Four Theological Truths that Should Shape Our Political Engagement
- Creation calling: Human beings are called by God to exercise dominion over the earth (Genesis 1:26-28)
- Sin’s complication: Sin and the fall from grace has impacted every aspect of society (Romans 8:20)
- Jesus is Lord: everything is subject to Him, and we will reign with Him (Philippians 2:10-11; 2 Timothy 2:11-12)
- Love and truth: God’s kingdom agenda must guide us (John 3:16; 1:14)
Six Questions for Faith-full Political Engagement
- Am I living out of a growing life with God that brings the fruit of the Spirit into my politics?
- Have I taken steps to be informed on the issues at hand or am I taking action out of lack of knowledge?
- Am I approaching this issue rooted in my kingdom citizenship and the agenda of God’s kingdom or from my earthly citizenship and political agenda alone?
- How will my activity cultivate love for my neighbor and promote love, justice, truth, and moral order as God defines it?
- How will my action serve the common good, not just for me and people like me but for all people?

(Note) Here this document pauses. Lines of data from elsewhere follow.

Variable env : process_env.
Variable clock : nat -> string.
Variable path_exists : string -> bool.

Lemma getRepositories_valid (w : world) (v : json) (c : ToyboxConfig) :
  disk w = Some (Serialized v) ->
  ToyboxConfigSchema (Some v) = Some c ->
  getRepositories env clock w = (Returns (repositories c), w).
Proof.
  intros Hd Hv. unfold getRepositories, bind.
  rewrite (read_valid env clock w v c Hd Hv).
  now rewrite migrate_config_repositories.
Qed.

Lemma getRepositories_malformed (w : world) (raw : string) :
  disk w = Some (Malformed raw) ->
  getRepositories env clock w = (Throws (Failed Read SyntaxError), w).
Proof.
  intros Hd. unfold getRepositories, bind.
  rewrite (read_malformed env clock w raw Hd). reflexivity.
Qed.

(** X20: on a file that holds a configuration, [listRepositories]
    succeeds without changing anything and lists one entry per stored
    record, in order, with the record's name, paths and [lastUsedAt];
    an entry is marked active exactly when the record carries the flag
    or the pointer names it. *)
Theorem listRepositories_lists_the_registry (w : world) (v : json) (c : ToyboxConfig) :
  disk w = Some (Serialized v) ->
  ToyboxConfigSchema (Some v) = Some c ->
  exists entries,
    Handlers.listRepositories env clock w = (Returns (Handlers.Success entries), w)
    /\ entries = map (Handlers.entry_of c) (repositories c)
    /\ map Handlers.entry_name entries = map name (repositories c)
    /\ map Handlers.entry_lastUsedAt entries = map lastUsedAt (repositories c)
    /\ (forall r, In r (repositories c) ->
          (Handlers.entry_isActive (Handlers.entry_of c r) = true
           <-> isActive r = true \/ activeRepository c = Some (name r))).
Proof.
  intros Hd Hv. eexists. split.
  { unfold Handlers.listRepositories, try_catch, bind.
    rewrite (getRepositories_valid w v c Hd Hv).
    rewrite (read_valid env clock w v c Hd Hv). unfold ret.
    unfold Handlers.entry_of. rewrite migrate_config_activeRepository. reflexivity. }
  split; [reflexivity|].
  split; [rewrite map_map; reflexivity|].
  split; [rewrite map_map; reflexivity|].
  intros r _. cbn [Handlers.entry_isActive Handlers.entry_of].
  rewrite orb_true_iff.
  destruct (activeRepository c) as [p|]; cbn [strict_equal].
  - rewrite String.eqb_eq. split; intros [H|H]; auto; right; congruence.
  - split; intros [H|H]; auto; discriminate.
Qed.

(** X21: the four handlers never throw: in every world, whatever the
    file holds and whether or not the lock is free, each returns a
    result object. *)
Theorem handlers_return_result_objects (w : world) :
  (exists r w', Handlers.listRepositories env clock w = (Returns r, w'))
  /\ (forall n, exists r w',
         Handlers.switchRepository env clock path_exists n w = (Returns r, w'))
  /\ (forall n, exists r w', Handlers.removeRepository env clock n w = (Returns r, w'))
  /\ (exists r w', Handlers.getActiveRepository env clock w = (Returns r, w')).
Proof.
  repeat split; intros;
    unfold Handlers.listRepositories, Handlers.switchRepository,
           Handlers.removeRepository, Handlers.getActiveRepository, try_catch;
    match goal with
    | |- context [let (_, _) := ?m w in _] => destruct (m w) as [[r|e] w']
    | |- context [match ?m w with _ => _ end] => destruct (m w) as [[r|e] w']
    end; eexists; eexists; reflexivity.
Qed.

How will my action promote the glory of God and the kingship of Christ both in the church and the broader world?
This week dig deeper into the theme of the kingdom of God in one or more of the following ways:
- Study the lives of Joseph (Genesis chs 37, 39-47), Esther (Esther chs 1-10), or Daniel (Daniel chs 1-6) through the lens of public engagement. Ask this question: how did these character’s faith shape the way they engaged with culture and government?
- Watch the upcoming presidential debates on your own or with friends and evaluate the candidates and their platforms in light of God’s kingdom agenda of love and truth. What stands out to you as you evaluate them in this way?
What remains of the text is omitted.